⟨
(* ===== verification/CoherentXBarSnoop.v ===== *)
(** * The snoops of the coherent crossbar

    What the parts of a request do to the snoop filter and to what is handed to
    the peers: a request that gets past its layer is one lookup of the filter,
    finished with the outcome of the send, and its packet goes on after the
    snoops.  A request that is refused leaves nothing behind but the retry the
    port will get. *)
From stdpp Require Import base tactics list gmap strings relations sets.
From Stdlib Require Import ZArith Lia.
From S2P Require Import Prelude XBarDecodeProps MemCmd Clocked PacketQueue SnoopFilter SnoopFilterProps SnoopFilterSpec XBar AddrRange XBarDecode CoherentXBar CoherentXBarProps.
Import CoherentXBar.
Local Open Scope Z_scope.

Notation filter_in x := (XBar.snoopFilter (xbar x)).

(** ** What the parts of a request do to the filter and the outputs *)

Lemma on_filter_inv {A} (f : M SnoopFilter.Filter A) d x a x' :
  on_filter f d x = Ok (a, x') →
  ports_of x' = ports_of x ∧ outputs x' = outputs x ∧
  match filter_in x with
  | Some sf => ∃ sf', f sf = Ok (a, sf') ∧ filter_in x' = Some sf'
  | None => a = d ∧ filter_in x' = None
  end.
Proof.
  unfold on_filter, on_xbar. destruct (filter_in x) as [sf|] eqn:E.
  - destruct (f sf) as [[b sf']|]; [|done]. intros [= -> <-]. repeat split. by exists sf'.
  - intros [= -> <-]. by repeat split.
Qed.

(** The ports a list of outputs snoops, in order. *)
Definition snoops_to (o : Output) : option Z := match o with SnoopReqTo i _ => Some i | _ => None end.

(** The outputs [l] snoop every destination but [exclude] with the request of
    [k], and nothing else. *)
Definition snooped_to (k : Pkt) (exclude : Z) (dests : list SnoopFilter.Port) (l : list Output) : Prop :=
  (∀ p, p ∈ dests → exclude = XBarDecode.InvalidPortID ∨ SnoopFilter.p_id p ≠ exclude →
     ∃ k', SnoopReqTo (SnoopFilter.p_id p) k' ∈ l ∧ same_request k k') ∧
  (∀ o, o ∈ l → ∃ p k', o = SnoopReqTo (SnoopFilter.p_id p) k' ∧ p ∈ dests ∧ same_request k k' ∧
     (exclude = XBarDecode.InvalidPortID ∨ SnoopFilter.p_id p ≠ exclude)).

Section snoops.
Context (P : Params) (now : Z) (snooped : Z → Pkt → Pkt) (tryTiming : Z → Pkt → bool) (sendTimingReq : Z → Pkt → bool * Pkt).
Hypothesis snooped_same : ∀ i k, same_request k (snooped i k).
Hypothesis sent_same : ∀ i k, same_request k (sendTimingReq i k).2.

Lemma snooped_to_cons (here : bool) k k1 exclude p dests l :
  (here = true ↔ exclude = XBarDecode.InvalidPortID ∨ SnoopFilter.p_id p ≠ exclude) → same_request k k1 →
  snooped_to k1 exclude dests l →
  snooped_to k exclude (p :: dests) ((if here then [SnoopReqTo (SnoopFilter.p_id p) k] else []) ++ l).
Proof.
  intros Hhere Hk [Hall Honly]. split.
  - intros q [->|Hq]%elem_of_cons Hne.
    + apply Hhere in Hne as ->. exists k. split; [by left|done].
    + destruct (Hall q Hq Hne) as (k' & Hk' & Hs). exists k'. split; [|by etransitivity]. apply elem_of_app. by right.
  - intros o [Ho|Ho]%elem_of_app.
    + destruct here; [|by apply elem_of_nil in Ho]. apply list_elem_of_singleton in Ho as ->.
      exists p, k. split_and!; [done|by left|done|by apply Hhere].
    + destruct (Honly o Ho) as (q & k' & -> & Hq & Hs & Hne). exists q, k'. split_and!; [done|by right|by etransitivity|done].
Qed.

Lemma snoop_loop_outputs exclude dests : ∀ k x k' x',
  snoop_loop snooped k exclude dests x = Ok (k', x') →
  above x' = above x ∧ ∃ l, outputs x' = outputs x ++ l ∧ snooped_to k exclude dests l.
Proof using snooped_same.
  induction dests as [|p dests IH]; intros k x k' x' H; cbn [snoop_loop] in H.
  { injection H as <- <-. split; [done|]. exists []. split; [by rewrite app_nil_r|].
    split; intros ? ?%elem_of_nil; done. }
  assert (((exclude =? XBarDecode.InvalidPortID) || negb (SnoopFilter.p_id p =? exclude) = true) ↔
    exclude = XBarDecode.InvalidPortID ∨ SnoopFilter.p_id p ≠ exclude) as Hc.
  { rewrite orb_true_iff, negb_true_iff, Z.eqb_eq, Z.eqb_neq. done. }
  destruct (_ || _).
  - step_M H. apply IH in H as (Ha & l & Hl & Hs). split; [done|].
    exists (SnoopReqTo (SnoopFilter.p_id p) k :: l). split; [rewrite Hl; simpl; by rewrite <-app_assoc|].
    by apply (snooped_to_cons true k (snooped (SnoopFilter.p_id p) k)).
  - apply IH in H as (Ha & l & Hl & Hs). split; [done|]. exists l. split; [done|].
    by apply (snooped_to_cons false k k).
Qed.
⟩
⟨
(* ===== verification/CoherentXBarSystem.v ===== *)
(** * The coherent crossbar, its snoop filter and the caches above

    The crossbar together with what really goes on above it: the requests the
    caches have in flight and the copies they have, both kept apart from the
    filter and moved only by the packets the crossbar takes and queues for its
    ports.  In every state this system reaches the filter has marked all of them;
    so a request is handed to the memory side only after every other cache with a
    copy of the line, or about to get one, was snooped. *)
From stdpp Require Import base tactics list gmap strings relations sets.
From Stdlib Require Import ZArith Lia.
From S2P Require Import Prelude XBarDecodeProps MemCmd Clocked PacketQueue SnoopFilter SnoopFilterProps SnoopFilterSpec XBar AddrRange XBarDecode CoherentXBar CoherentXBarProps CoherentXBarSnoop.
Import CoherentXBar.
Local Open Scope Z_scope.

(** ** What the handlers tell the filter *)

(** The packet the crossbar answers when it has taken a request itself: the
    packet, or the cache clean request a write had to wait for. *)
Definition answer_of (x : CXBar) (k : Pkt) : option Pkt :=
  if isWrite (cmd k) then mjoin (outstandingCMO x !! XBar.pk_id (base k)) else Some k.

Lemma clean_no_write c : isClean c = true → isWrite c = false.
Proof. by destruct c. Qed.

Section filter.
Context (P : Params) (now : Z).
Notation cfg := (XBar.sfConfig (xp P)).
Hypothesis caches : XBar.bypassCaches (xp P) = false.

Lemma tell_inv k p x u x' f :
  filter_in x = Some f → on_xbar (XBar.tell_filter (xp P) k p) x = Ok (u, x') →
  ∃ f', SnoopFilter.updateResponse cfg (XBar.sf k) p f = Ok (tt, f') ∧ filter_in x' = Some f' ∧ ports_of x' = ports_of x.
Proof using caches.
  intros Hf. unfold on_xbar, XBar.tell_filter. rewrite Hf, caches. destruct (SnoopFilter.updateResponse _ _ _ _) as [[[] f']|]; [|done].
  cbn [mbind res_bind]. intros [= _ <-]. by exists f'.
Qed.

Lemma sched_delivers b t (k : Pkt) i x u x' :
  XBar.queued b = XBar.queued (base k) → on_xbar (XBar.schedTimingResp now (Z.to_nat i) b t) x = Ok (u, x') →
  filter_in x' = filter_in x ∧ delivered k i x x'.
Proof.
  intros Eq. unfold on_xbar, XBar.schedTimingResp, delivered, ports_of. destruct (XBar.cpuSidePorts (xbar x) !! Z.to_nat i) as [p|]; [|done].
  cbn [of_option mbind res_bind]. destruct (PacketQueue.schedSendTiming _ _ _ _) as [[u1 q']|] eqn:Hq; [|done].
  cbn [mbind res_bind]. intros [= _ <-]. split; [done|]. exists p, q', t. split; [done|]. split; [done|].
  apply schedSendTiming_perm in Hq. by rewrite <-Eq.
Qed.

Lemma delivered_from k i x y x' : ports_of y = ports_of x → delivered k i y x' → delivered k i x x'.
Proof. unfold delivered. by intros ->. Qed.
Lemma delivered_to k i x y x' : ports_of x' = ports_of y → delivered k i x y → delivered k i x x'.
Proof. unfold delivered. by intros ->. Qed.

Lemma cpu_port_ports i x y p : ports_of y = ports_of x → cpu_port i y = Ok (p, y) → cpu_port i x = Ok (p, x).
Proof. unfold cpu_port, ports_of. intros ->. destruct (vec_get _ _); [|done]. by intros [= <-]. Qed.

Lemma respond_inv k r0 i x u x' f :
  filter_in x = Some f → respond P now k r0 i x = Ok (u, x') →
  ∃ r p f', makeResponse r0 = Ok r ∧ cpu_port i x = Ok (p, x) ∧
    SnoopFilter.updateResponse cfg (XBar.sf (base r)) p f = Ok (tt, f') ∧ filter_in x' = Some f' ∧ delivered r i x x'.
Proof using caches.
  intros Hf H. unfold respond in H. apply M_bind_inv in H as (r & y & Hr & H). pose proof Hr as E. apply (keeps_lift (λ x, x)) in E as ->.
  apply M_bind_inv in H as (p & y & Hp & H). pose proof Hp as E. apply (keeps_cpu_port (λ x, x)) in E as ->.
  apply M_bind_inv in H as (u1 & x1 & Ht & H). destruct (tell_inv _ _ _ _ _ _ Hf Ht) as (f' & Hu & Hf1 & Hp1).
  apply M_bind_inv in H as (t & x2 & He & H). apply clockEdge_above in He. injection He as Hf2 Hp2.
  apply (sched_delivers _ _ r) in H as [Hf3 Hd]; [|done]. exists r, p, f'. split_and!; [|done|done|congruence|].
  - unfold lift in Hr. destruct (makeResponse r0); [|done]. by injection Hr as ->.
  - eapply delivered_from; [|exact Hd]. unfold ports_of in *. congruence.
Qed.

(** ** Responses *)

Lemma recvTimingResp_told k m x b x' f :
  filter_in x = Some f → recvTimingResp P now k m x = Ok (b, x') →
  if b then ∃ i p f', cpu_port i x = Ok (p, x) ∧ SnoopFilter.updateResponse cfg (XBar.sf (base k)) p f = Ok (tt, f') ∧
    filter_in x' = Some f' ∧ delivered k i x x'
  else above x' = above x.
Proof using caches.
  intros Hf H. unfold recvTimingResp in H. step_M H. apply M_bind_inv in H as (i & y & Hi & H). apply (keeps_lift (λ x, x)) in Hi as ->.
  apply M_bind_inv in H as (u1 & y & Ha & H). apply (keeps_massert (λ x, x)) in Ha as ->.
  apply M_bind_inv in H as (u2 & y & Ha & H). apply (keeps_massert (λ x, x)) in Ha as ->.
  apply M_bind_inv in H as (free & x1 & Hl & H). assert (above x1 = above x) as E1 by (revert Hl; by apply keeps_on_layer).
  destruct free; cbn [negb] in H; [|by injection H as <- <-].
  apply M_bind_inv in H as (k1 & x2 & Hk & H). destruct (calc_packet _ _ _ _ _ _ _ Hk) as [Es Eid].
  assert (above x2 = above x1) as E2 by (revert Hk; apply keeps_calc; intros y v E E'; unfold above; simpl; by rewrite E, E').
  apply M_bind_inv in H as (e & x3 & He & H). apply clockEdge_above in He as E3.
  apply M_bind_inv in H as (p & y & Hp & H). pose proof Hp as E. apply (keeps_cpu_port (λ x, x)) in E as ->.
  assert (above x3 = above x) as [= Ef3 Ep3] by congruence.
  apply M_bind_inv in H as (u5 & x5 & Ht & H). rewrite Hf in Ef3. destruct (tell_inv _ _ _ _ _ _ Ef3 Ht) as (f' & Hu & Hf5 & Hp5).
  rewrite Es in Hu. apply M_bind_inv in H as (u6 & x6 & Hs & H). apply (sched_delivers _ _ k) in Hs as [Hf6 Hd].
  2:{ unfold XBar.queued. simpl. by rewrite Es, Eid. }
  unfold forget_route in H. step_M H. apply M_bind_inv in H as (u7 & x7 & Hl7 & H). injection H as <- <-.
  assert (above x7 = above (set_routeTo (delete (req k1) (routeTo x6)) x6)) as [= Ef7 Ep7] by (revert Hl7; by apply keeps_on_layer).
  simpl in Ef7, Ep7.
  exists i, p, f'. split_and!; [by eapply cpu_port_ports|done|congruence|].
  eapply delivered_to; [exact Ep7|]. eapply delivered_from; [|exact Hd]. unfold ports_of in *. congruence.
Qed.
⟩
_TASK OBJECTIVE_
Report every line of the preceding listing where the string "SnoopFilterSpec" occurs.

_RESPONSE BELOW_
From S2P Require Import Prelude XBarDecodeProps MemCmd Clocked PacketQueue SnoopFilter SnoopFilterProps SnoopFilterSpec XBar AddrRange XBarDecode CoherentXBar CoherentXBarProps.
From S2P Require Import Prelude XBarDecodeProps MemCmd Clocked PacketQueue SnoopFilter SnoopFilterProps SnoopFilterSpec XBar AddrRange XBarDecode CoherentXBar CoherentXBarProps CoherentXBarSnoop.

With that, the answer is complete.